Prompt:
Word for word, transcribe the material below from its first line to the line with "intros Hp. unfold", both included.
== Data to examine ==
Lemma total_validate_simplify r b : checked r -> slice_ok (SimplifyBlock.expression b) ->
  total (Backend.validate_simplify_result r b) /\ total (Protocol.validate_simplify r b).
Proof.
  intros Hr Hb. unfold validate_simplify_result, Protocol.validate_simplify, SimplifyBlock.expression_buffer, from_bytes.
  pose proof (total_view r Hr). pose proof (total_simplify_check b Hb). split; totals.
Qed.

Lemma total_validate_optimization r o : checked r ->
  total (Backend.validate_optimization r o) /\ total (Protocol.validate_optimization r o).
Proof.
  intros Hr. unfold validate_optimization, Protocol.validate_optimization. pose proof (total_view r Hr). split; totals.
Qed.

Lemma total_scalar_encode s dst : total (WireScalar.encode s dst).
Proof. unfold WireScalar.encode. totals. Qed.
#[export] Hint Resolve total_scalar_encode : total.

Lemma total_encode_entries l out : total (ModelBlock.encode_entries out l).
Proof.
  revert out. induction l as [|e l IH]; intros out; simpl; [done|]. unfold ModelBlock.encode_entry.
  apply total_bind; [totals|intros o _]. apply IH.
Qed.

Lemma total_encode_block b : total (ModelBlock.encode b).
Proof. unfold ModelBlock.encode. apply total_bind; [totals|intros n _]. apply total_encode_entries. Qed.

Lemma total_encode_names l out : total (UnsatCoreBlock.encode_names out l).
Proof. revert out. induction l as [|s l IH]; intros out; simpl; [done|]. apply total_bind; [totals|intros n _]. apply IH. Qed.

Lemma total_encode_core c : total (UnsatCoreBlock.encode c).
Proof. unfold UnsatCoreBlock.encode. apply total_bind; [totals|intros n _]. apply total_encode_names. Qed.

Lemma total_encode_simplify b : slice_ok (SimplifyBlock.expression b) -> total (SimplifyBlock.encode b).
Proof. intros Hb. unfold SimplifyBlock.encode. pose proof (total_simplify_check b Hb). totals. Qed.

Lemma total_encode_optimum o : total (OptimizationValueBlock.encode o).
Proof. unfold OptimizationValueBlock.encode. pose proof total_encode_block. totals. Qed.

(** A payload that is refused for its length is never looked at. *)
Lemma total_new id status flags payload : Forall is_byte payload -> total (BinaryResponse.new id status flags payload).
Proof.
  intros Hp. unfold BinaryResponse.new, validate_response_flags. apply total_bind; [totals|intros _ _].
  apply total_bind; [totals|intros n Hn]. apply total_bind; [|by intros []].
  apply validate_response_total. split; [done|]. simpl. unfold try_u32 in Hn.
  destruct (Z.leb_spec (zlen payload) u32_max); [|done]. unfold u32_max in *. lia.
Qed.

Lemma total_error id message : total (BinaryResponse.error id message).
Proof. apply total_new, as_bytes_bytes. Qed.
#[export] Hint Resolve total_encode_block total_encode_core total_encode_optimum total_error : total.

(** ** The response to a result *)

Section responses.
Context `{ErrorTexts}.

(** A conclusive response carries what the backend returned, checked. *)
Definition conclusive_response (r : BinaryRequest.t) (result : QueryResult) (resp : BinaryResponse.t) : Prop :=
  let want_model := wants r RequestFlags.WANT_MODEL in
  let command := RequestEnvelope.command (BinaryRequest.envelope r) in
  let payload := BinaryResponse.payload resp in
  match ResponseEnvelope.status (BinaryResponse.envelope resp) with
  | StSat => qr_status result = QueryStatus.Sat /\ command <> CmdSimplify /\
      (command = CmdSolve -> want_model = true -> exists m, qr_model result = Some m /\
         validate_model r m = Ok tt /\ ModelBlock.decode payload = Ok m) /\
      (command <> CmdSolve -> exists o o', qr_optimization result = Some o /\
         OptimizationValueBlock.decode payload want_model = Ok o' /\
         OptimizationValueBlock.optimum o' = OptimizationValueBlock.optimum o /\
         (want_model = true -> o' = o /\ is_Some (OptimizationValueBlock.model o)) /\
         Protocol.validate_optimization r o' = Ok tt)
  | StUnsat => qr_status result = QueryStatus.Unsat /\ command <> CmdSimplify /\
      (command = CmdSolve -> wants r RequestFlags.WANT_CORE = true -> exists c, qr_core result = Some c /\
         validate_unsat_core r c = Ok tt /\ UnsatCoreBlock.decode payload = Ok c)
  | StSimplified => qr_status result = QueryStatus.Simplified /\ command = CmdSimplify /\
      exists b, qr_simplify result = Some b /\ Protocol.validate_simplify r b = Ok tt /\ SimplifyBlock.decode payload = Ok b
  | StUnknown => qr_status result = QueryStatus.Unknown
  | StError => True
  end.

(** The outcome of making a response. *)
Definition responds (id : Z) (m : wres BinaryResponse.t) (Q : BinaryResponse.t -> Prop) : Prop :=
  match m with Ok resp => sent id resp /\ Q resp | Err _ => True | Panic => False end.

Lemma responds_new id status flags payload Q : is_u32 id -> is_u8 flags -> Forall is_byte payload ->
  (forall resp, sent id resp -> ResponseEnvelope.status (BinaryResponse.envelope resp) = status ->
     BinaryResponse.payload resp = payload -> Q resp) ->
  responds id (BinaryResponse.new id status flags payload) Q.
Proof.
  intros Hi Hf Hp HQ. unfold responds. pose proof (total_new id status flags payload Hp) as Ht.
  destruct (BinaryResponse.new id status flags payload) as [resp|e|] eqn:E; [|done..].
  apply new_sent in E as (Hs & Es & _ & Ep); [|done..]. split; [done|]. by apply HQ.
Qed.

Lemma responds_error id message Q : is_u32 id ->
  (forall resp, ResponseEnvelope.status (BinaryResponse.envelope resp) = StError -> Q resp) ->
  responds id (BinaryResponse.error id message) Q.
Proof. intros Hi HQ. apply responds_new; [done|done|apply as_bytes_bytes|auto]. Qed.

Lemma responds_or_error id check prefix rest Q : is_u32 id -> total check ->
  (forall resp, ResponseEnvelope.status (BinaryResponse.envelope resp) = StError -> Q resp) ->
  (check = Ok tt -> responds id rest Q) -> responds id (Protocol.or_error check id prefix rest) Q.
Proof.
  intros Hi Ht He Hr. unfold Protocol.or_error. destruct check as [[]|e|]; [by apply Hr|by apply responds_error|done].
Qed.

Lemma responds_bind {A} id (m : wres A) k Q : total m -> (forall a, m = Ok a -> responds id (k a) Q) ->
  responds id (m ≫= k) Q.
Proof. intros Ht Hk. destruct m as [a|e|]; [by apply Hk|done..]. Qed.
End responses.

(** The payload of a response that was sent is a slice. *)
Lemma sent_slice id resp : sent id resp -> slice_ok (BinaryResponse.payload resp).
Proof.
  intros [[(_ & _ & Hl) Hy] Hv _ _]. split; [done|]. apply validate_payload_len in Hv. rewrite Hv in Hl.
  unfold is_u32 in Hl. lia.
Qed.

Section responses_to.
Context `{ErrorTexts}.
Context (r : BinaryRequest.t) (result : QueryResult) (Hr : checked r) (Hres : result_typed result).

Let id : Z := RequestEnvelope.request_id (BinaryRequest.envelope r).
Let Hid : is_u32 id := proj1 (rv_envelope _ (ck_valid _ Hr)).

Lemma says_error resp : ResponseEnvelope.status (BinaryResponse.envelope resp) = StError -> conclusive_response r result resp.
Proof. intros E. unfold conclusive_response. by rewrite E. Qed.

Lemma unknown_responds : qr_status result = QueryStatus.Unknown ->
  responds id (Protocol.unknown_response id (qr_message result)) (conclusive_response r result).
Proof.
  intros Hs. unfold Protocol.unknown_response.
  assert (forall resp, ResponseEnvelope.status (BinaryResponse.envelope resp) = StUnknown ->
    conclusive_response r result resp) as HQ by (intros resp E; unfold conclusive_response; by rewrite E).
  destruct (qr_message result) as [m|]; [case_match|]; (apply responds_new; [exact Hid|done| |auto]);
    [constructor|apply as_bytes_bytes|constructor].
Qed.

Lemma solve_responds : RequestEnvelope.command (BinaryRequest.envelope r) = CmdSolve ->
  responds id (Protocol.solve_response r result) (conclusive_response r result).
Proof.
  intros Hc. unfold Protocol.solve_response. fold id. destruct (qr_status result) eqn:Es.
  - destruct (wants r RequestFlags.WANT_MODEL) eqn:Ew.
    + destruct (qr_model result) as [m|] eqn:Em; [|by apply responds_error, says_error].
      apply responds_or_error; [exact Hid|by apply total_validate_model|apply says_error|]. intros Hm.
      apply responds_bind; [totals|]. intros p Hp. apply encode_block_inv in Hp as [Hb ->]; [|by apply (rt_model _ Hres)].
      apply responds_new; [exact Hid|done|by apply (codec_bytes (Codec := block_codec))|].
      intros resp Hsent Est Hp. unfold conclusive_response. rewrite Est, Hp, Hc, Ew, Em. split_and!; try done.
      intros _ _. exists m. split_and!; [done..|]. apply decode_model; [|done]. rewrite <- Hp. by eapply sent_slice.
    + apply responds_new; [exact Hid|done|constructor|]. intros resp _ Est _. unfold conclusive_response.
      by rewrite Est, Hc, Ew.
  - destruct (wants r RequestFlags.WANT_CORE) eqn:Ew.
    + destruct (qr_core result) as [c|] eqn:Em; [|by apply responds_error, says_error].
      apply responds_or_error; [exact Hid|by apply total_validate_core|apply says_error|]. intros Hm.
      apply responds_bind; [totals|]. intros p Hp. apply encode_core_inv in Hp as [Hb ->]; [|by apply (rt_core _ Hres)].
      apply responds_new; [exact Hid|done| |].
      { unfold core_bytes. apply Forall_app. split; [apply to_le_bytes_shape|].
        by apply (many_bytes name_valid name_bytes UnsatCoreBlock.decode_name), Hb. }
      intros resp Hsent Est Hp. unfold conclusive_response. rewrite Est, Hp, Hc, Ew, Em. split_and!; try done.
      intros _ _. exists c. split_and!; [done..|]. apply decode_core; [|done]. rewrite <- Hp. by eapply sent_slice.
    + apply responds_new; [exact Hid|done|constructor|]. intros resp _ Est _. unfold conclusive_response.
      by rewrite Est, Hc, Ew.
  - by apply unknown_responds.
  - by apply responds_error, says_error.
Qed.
===
Output for this task:
Lemma total_validate_simplify r b : checked r -> slice_ok (SimplifyBlock.expression b) ->
  total (Backend.validate_simplify_result r b) /\ total (Protocol.validate_simplify r b).
Proof.
  intros Hr Hb. unfold validate_simplify_result, Protocol.validate_simplify, SimplifyBlock.expression_buffer, from_bytes.
  pose proof (total_view r Hr). pose proof (total_simplify_check b Hb). split; totals.
Qed.

Lemma total_validate_optimization r o : checked r ->
  total (Backend.validate_optimization r o) /\ total (Protocol.validate_optimization r o).
Proof.
  intros Hr. unfold validate_optimization, Protocol.validate_optimization. pose proof (total_view r Hr). split; totals.
Qed.

Lemma total_scalar_encode s dst : total (WireScalar.encode s dst).
Proof. unfold WireScalar.encode. totals. Qed.
#[export] Hint Resolve total_scalar_encode : total.

Lemma total_encode_entries l out : total (ModelBlock.encode_entries out l).
Proof.
  revert out. induction l as [|e l IH]; intros out; simpl; [done|]. unfold ModelBlock.encode_entry.
  apply total_bind; [totals|intros o _]. apply IH.
Qed.

Lemma total_encode_block b : total (ModelBlock.encode b).
Proof. unfold ModelBlock.encode. apply total_bind; [totals|intros n _]. apply total_encode_entries. Qed.

Lemma total_encode_names l out : total (UnsatCoreBlock.encode_names out l).
Proof. revert out. induction l as [|s l IH]; intros out; simpl; [done|]. apply total_bind; [totals|intros n _]. apply IH. Qed.

Lemma total_encode_core c : total (UnsatCoreBlock.encode c).
Proof. unfold UnsatCoreBlock.encode. apply total_bind; [totals|intros n _]. apply total_encode_names. Qed.

Lemma total_encode_simplify b : slice_ok (SimplifyBlock.expression b) -> total (SimplifyBlock.encode b).
Proof. intros Hb. unfold SimplifyBlock.encode. pose proof (total_simplify_check b Hb). totals. Qed.

Lemma total_encode_optimum o : total (OptimizationValueBlock.encode o).
Proof. unfold OptimizationValueBlock.encode. pose proof total_encode_block. totals. Qed.

(** A payload that is refused for its length is never looked at. *)
Lemma total_new id status flags payload : Forall is_byte payload -> total (BinaryResponse.new id status flags payload).
Proof.
  intros Hp. unfold BinaryResponse.new, validate_response_flags. apply total_bind; [totals|intros _ _].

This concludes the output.